*Records*.

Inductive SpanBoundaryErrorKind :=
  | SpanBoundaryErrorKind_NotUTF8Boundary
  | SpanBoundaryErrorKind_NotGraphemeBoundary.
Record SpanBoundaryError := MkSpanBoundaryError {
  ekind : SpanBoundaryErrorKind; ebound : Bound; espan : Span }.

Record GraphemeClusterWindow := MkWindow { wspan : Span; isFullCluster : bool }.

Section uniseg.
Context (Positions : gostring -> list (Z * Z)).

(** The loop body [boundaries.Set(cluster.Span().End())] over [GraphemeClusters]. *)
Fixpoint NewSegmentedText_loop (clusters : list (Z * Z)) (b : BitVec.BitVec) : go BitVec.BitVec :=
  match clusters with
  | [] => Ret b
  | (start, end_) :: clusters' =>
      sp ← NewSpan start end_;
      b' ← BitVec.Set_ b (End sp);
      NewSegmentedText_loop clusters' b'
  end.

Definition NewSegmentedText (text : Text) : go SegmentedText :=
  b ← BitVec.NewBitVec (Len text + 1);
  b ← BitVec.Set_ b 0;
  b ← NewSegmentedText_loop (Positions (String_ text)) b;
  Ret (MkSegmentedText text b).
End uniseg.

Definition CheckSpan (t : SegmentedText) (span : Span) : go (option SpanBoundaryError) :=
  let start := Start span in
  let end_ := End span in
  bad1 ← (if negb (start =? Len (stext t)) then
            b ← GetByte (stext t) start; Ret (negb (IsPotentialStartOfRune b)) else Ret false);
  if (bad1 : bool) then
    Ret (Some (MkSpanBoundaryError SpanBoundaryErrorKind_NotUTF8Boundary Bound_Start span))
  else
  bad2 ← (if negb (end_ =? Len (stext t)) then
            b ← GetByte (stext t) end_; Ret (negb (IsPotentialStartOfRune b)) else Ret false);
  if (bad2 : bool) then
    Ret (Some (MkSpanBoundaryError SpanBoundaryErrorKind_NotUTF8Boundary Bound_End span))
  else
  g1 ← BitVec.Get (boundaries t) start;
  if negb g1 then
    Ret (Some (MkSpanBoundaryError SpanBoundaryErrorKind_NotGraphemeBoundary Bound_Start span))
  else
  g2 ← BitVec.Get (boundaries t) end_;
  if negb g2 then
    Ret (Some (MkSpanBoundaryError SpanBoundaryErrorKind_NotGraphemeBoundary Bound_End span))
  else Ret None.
...
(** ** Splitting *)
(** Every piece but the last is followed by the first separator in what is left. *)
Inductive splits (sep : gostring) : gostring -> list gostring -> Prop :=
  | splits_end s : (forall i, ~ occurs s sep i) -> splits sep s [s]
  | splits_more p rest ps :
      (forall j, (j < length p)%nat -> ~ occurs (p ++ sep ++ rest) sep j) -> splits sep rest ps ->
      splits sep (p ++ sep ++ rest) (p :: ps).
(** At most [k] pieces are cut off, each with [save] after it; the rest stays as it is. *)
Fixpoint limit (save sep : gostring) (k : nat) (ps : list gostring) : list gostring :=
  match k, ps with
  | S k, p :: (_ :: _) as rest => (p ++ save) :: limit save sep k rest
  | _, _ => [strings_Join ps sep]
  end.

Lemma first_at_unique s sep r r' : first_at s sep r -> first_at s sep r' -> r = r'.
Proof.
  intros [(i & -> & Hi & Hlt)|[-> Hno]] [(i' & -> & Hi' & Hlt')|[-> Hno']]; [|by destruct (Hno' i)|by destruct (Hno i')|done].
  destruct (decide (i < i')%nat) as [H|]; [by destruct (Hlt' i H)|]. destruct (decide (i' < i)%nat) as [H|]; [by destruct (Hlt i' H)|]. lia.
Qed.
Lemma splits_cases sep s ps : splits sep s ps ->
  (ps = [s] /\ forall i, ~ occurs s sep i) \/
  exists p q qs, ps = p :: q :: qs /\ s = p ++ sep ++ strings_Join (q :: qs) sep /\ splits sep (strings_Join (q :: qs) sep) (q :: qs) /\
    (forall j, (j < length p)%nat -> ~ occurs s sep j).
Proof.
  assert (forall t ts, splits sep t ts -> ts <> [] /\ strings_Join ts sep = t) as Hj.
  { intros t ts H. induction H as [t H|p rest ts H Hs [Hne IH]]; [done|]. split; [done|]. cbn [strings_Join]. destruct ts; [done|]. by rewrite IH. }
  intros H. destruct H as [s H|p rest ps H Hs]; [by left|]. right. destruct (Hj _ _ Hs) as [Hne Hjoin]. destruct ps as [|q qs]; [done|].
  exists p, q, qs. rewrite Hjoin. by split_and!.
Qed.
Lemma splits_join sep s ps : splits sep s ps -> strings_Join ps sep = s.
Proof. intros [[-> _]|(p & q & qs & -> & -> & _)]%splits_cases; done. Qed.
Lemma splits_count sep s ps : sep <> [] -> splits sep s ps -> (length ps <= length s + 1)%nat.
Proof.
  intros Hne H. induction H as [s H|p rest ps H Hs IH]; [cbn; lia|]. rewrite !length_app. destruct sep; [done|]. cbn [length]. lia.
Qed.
==
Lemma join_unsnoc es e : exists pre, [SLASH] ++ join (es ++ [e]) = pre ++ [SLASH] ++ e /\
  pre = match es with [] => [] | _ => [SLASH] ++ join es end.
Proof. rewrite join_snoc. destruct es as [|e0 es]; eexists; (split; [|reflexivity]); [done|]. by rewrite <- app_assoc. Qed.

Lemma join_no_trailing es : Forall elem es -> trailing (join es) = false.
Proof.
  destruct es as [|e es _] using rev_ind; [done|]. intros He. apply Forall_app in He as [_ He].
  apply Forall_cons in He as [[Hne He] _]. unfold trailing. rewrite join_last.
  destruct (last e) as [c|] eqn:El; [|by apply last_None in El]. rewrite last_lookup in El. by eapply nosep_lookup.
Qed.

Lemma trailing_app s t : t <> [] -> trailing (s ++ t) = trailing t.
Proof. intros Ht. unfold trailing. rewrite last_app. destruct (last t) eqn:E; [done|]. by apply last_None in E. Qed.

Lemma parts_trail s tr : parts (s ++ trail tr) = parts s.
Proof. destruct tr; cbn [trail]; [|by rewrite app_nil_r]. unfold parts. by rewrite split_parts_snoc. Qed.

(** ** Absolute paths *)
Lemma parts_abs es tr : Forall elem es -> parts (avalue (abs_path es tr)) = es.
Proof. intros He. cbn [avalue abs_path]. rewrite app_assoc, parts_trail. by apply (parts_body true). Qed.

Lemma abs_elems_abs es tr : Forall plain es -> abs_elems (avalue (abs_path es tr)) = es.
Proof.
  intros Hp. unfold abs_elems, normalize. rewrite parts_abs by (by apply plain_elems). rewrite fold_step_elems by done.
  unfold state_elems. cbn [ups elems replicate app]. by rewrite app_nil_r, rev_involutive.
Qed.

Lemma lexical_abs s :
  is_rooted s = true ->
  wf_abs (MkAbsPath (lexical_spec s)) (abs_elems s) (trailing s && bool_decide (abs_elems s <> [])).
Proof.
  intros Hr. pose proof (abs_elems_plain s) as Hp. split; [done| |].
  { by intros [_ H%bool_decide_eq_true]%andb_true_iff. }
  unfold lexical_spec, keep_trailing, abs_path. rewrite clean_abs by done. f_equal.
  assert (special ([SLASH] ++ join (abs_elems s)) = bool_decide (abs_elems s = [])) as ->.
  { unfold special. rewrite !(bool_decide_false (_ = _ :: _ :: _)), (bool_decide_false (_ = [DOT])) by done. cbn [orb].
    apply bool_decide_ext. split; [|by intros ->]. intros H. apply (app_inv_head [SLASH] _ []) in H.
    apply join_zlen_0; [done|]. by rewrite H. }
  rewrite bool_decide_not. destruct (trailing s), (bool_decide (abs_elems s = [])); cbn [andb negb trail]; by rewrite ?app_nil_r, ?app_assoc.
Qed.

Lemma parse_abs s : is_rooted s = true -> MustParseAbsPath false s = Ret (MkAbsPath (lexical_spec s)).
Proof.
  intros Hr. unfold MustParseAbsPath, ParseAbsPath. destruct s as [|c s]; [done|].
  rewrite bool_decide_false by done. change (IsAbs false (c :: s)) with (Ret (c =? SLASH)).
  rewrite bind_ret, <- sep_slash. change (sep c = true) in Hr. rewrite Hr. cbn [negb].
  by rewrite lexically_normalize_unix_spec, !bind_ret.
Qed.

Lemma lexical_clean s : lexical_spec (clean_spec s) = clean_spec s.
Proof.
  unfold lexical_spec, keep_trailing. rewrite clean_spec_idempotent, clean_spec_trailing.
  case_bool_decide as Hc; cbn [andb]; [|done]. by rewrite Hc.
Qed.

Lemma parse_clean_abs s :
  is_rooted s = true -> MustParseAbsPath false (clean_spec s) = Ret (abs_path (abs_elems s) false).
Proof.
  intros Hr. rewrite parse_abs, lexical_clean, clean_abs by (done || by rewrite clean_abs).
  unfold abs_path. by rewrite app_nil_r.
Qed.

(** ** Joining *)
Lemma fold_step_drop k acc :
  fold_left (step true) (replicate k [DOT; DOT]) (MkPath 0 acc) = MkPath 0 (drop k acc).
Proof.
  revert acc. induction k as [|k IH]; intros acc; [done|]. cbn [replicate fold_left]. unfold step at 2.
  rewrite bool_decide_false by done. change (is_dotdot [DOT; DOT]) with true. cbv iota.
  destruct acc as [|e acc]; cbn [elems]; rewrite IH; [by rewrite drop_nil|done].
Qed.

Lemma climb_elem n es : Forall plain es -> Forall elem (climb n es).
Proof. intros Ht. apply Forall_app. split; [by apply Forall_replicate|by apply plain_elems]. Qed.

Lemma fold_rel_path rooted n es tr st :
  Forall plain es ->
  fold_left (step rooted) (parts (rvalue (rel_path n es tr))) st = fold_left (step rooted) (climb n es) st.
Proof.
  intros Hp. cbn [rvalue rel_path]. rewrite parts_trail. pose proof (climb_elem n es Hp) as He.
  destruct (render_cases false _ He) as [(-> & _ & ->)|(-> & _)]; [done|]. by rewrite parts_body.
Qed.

*Work instruction*. Which lines of the data above contain the string "Inductive"? Copy each of them.

*Completed exercise*.
Inductive SpanBoundaryErrorKind :=
Inductive splits (sep : gostring) : gostring -> list gostring -> Prop :=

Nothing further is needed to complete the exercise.